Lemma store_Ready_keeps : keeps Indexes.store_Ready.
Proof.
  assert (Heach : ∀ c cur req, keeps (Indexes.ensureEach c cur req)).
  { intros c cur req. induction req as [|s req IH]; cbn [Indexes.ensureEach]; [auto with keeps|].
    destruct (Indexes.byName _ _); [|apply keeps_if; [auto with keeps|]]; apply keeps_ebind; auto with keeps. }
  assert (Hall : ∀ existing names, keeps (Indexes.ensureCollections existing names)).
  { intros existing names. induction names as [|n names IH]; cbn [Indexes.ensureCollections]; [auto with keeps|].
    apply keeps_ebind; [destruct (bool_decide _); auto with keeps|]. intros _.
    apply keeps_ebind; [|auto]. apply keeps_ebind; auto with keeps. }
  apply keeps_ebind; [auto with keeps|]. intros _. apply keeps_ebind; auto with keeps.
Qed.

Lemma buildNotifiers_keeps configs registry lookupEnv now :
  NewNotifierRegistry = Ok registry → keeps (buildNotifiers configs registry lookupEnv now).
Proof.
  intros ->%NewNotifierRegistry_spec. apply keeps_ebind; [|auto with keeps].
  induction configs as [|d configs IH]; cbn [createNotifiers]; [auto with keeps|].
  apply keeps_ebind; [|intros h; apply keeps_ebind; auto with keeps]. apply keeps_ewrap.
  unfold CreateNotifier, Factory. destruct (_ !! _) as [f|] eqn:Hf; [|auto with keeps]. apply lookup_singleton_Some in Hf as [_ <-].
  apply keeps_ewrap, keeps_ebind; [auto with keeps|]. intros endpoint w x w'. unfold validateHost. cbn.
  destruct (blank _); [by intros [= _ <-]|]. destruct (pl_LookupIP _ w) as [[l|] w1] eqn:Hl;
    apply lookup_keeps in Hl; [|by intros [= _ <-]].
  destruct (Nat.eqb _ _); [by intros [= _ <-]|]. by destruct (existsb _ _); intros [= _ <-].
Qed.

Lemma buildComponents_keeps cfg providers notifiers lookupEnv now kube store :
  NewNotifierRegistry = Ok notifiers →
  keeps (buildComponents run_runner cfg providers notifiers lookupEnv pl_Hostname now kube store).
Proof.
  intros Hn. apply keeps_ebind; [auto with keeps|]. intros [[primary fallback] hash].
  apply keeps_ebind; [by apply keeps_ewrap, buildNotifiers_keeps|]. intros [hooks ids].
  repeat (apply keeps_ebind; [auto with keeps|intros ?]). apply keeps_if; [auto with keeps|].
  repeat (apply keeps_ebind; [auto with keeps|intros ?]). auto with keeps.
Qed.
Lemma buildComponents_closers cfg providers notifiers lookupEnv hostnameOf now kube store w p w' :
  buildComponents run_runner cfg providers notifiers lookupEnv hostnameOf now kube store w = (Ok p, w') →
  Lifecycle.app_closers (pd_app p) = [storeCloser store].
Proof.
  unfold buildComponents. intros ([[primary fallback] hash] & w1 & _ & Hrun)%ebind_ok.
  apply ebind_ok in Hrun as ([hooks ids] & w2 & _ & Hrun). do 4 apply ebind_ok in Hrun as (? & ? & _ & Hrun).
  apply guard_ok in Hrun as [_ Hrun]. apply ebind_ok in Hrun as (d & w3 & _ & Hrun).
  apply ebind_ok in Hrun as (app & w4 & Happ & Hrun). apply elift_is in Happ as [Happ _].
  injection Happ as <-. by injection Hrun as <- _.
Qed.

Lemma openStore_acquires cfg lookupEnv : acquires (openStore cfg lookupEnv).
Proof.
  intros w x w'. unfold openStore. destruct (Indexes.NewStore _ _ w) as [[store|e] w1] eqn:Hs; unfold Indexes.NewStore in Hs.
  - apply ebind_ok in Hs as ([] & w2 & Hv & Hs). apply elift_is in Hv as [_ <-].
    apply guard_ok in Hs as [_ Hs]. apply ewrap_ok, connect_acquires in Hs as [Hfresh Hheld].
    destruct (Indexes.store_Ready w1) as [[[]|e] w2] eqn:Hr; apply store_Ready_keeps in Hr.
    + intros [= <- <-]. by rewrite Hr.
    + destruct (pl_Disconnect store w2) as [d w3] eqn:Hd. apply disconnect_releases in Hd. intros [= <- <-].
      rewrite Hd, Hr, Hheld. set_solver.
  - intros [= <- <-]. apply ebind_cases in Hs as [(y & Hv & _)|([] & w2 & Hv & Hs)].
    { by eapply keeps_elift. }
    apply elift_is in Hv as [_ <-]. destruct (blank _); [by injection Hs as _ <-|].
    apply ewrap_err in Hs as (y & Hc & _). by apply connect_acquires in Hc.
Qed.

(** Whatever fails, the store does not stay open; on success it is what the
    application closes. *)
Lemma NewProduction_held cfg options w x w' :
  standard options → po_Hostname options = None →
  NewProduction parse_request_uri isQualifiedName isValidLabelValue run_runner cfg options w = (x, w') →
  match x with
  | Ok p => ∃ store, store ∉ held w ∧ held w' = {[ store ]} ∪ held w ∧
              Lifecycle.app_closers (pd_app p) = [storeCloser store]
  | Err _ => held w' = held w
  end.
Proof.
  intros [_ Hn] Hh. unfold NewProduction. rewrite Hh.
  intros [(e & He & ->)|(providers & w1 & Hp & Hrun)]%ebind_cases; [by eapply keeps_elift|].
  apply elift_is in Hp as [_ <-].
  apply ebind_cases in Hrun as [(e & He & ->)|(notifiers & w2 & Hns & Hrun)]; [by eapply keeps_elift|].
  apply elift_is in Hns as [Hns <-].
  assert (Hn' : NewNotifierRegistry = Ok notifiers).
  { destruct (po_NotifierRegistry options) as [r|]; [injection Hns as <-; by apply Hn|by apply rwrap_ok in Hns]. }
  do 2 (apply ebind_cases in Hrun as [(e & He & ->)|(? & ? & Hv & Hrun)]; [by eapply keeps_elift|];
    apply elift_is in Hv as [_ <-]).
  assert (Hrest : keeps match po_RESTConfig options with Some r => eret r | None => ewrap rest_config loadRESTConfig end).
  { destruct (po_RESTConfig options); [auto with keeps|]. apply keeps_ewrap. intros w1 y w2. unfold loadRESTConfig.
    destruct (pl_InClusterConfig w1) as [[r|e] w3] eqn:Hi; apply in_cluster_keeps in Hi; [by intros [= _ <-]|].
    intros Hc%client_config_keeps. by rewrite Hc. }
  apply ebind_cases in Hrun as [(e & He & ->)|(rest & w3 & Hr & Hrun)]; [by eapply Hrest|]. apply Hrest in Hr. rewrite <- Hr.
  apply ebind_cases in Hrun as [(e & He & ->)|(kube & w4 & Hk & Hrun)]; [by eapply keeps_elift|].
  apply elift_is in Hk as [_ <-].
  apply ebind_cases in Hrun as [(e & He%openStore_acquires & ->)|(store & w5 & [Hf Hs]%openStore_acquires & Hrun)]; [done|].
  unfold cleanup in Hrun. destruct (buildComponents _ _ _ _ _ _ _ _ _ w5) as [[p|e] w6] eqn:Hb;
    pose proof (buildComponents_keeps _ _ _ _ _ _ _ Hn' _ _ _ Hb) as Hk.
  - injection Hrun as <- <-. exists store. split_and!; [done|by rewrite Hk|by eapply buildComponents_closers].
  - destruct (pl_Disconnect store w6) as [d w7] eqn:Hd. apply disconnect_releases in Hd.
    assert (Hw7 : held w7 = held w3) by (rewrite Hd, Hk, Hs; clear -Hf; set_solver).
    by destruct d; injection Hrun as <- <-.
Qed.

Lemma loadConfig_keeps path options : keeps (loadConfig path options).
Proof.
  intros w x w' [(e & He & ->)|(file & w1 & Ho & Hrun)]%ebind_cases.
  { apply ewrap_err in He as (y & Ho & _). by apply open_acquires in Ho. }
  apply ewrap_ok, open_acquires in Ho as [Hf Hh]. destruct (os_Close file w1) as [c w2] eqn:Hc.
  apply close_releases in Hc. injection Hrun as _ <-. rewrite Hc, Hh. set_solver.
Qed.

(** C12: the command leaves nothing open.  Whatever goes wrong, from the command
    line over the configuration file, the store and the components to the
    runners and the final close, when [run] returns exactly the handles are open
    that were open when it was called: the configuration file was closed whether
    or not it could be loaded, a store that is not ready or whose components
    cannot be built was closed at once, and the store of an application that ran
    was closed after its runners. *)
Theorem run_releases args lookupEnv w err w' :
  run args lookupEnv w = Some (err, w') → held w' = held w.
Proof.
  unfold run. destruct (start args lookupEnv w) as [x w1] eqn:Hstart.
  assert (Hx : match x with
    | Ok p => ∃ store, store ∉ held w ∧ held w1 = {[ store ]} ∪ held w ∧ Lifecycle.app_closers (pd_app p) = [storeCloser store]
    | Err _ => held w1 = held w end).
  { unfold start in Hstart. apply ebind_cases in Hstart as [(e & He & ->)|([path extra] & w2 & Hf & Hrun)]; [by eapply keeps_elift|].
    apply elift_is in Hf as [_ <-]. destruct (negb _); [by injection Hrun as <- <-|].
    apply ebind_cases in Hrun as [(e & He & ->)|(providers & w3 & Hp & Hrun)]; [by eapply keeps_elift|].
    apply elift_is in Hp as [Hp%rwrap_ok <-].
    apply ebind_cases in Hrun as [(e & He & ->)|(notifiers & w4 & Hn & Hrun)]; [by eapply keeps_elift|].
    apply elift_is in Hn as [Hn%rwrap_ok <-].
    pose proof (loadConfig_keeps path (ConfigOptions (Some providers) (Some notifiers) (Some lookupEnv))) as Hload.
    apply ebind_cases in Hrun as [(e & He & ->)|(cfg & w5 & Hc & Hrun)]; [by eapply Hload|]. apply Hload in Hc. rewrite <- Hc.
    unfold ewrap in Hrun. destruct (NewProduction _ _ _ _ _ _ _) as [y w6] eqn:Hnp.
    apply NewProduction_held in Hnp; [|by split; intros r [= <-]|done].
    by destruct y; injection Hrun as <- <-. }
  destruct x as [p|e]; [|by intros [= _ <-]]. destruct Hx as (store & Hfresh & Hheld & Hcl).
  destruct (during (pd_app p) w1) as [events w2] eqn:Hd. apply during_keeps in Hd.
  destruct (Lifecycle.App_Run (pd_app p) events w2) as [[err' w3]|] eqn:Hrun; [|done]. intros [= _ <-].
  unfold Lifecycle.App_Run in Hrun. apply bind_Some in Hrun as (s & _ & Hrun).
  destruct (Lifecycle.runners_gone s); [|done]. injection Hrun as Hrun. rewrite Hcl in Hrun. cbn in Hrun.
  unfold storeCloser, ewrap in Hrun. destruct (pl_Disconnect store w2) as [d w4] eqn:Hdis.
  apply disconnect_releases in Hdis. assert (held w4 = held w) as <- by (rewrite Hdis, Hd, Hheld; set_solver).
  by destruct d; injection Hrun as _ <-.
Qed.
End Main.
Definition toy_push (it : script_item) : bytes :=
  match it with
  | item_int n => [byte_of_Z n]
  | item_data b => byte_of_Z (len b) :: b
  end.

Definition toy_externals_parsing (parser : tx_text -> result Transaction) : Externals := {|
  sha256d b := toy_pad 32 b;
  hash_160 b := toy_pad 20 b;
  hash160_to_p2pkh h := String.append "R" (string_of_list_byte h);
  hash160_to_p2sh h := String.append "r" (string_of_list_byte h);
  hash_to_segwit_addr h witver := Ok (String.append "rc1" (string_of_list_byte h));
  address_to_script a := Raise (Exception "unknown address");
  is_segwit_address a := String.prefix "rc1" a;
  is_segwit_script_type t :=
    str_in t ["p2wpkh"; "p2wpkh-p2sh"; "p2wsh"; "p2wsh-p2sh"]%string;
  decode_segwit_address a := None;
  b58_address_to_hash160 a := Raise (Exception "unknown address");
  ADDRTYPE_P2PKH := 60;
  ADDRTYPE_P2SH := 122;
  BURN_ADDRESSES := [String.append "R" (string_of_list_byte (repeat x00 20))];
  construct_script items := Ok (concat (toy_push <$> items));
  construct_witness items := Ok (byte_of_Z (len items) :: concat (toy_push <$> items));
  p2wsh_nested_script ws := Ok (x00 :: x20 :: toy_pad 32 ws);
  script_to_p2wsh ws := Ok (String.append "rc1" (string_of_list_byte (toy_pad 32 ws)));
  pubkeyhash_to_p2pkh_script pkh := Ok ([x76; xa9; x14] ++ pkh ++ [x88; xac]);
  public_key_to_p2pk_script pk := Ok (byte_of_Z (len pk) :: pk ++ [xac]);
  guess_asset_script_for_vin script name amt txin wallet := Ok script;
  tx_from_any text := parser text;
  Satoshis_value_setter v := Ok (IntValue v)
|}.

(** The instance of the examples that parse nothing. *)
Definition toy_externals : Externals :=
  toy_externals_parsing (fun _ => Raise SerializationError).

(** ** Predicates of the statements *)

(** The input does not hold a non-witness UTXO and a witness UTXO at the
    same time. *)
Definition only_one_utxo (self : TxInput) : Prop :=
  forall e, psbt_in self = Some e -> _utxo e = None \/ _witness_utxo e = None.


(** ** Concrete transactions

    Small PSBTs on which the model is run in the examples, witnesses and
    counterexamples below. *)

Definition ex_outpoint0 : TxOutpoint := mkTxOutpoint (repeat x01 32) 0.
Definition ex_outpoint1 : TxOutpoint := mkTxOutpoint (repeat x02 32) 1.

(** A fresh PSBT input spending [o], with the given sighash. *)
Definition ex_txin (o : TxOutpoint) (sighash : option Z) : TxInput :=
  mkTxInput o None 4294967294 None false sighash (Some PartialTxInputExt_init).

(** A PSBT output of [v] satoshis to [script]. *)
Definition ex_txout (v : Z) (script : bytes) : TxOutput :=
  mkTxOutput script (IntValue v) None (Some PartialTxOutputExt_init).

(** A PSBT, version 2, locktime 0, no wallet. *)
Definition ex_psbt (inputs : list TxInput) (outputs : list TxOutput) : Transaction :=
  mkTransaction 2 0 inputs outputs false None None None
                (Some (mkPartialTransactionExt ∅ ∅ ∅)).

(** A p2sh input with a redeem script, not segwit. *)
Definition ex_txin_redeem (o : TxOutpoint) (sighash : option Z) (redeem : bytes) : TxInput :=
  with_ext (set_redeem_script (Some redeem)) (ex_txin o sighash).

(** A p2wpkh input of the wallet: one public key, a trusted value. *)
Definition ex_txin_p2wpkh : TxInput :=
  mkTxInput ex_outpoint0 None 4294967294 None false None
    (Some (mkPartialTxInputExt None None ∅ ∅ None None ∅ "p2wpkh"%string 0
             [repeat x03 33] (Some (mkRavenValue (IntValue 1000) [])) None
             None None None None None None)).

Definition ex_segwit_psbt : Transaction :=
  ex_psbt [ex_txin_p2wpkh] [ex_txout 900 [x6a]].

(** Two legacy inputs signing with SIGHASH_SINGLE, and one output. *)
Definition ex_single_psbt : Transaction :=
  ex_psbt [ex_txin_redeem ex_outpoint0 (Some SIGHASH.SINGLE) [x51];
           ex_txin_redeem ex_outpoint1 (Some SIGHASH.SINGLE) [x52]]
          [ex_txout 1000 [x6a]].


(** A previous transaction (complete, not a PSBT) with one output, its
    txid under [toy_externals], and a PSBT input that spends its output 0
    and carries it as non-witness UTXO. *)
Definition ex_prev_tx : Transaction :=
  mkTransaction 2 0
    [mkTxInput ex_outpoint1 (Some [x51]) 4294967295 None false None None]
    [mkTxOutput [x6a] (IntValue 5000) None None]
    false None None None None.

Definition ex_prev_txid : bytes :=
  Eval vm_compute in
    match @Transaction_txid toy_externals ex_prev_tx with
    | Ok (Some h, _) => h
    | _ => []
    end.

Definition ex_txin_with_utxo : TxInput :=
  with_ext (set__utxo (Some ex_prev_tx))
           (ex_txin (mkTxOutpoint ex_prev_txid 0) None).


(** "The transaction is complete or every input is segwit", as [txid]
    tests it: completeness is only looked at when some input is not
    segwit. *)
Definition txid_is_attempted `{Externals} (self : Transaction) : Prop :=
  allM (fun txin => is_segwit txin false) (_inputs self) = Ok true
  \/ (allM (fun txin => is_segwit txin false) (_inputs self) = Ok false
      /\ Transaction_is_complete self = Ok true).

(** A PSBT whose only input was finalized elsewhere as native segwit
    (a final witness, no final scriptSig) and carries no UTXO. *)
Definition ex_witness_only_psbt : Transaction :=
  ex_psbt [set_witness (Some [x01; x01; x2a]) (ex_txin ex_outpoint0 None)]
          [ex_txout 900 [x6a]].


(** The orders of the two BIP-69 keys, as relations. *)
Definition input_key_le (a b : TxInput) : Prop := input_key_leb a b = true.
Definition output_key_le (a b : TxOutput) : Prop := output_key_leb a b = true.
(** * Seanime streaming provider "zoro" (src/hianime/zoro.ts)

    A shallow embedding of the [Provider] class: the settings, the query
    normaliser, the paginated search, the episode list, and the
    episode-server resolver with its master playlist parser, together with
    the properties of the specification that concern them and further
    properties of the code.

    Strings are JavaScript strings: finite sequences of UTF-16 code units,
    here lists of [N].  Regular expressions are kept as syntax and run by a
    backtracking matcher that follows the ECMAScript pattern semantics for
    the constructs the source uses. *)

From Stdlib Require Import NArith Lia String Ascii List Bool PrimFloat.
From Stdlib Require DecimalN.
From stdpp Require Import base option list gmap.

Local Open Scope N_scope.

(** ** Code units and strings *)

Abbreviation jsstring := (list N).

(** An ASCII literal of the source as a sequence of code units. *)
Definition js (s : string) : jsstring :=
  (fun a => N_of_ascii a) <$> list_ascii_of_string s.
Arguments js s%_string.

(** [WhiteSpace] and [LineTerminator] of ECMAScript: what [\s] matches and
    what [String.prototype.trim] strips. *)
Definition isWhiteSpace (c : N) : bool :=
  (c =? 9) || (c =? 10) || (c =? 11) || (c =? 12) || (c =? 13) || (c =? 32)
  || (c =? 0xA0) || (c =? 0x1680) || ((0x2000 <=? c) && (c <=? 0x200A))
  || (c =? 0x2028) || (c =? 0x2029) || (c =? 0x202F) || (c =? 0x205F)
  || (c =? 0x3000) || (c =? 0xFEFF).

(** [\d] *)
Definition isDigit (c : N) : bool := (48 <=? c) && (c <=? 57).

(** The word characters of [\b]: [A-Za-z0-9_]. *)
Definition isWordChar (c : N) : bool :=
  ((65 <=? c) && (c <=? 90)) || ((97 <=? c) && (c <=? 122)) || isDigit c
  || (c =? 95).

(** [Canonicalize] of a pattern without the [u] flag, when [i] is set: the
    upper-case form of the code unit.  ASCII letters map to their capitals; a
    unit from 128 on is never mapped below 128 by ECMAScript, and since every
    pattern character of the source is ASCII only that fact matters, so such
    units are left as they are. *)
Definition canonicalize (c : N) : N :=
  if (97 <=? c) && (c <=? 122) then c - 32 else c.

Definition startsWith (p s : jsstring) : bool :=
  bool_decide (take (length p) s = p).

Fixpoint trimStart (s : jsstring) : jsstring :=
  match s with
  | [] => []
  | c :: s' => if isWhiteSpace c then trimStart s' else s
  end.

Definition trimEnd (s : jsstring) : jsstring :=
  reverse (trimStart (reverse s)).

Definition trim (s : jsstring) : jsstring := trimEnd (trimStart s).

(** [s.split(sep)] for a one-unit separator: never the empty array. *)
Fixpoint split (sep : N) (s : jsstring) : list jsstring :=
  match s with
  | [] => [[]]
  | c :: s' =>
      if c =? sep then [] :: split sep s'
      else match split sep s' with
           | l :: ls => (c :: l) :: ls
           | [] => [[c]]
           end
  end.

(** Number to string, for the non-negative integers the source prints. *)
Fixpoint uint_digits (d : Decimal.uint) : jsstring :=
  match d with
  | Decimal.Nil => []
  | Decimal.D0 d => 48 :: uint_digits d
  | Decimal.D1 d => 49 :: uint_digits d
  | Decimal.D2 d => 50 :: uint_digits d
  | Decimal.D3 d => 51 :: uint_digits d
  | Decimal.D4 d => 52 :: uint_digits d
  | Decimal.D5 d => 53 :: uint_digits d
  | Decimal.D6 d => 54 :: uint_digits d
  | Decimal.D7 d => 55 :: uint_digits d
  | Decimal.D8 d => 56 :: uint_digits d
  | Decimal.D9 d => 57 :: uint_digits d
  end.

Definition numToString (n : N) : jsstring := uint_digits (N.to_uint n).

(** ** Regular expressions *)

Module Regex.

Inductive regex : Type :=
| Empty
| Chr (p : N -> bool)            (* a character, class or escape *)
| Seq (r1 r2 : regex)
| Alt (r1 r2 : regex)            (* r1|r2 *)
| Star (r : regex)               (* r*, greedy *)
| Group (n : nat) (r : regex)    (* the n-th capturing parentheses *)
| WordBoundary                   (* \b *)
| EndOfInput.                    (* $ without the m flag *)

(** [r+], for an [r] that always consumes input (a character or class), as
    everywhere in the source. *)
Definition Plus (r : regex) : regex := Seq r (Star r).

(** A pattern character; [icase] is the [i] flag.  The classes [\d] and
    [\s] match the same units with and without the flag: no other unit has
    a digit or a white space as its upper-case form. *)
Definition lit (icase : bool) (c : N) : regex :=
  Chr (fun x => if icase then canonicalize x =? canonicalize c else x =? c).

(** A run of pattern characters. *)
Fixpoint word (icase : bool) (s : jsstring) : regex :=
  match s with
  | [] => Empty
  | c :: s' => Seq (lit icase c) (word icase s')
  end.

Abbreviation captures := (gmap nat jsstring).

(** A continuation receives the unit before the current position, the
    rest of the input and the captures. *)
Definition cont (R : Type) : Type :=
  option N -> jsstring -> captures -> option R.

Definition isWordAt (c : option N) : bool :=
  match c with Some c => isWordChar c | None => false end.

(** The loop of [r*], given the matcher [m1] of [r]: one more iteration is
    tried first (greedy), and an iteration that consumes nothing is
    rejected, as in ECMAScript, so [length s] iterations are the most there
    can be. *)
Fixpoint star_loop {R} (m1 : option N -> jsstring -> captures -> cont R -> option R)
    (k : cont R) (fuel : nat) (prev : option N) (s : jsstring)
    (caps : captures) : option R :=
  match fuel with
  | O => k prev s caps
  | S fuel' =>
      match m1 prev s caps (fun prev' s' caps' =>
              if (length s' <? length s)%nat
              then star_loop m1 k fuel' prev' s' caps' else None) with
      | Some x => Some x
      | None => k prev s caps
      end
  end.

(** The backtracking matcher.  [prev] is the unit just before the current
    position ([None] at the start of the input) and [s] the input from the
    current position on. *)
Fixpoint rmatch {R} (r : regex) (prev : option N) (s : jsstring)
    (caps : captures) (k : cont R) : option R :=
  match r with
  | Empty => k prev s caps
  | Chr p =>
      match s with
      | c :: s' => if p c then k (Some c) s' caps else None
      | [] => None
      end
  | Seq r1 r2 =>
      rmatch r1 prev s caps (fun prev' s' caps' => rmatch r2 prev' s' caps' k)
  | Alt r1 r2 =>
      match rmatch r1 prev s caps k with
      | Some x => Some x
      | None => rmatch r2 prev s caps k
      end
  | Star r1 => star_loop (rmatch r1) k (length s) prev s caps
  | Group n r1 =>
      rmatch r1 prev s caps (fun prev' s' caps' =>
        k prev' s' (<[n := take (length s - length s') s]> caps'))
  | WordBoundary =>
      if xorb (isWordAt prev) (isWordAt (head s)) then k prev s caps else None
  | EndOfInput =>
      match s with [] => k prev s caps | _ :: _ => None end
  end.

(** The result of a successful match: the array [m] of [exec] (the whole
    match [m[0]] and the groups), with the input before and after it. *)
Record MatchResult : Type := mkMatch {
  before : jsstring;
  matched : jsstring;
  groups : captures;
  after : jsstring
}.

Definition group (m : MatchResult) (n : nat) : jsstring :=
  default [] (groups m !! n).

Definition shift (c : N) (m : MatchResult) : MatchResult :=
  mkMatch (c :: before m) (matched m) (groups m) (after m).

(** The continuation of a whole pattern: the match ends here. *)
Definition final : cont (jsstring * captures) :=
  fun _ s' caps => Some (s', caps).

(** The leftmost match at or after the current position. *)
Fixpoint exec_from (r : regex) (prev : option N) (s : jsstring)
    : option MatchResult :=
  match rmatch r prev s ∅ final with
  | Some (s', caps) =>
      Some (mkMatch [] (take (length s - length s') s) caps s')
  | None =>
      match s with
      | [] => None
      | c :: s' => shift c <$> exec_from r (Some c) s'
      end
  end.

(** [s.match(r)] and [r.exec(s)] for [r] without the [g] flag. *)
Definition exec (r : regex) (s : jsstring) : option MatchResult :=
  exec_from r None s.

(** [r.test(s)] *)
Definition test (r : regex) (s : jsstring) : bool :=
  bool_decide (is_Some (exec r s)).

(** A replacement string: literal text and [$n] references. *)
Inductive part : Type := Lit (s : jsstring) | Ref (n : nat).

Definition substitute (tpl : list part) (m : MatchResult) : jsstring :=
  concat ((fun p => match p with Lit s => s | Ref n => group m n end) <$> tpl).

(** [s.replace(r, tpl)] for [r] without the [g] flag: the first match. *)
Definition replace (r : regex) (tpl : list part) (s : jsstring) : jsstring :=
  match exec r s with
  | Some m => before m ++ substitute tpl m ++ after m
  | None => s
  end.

_ _ _ _ _ _ _

Wherever a line contains the string "Hstart", copy that line from the data.

_Answer to this task_
  unfold run. destruct (start args lookupEnv w) as [x w1] eqn:Hstart.
  { unfold start in Hstart. apply ebind_cases in Hstart as [(e & He & ->)|([path extra] & w2 & Hf & Hrun)]; [by eapply keeps_elift|].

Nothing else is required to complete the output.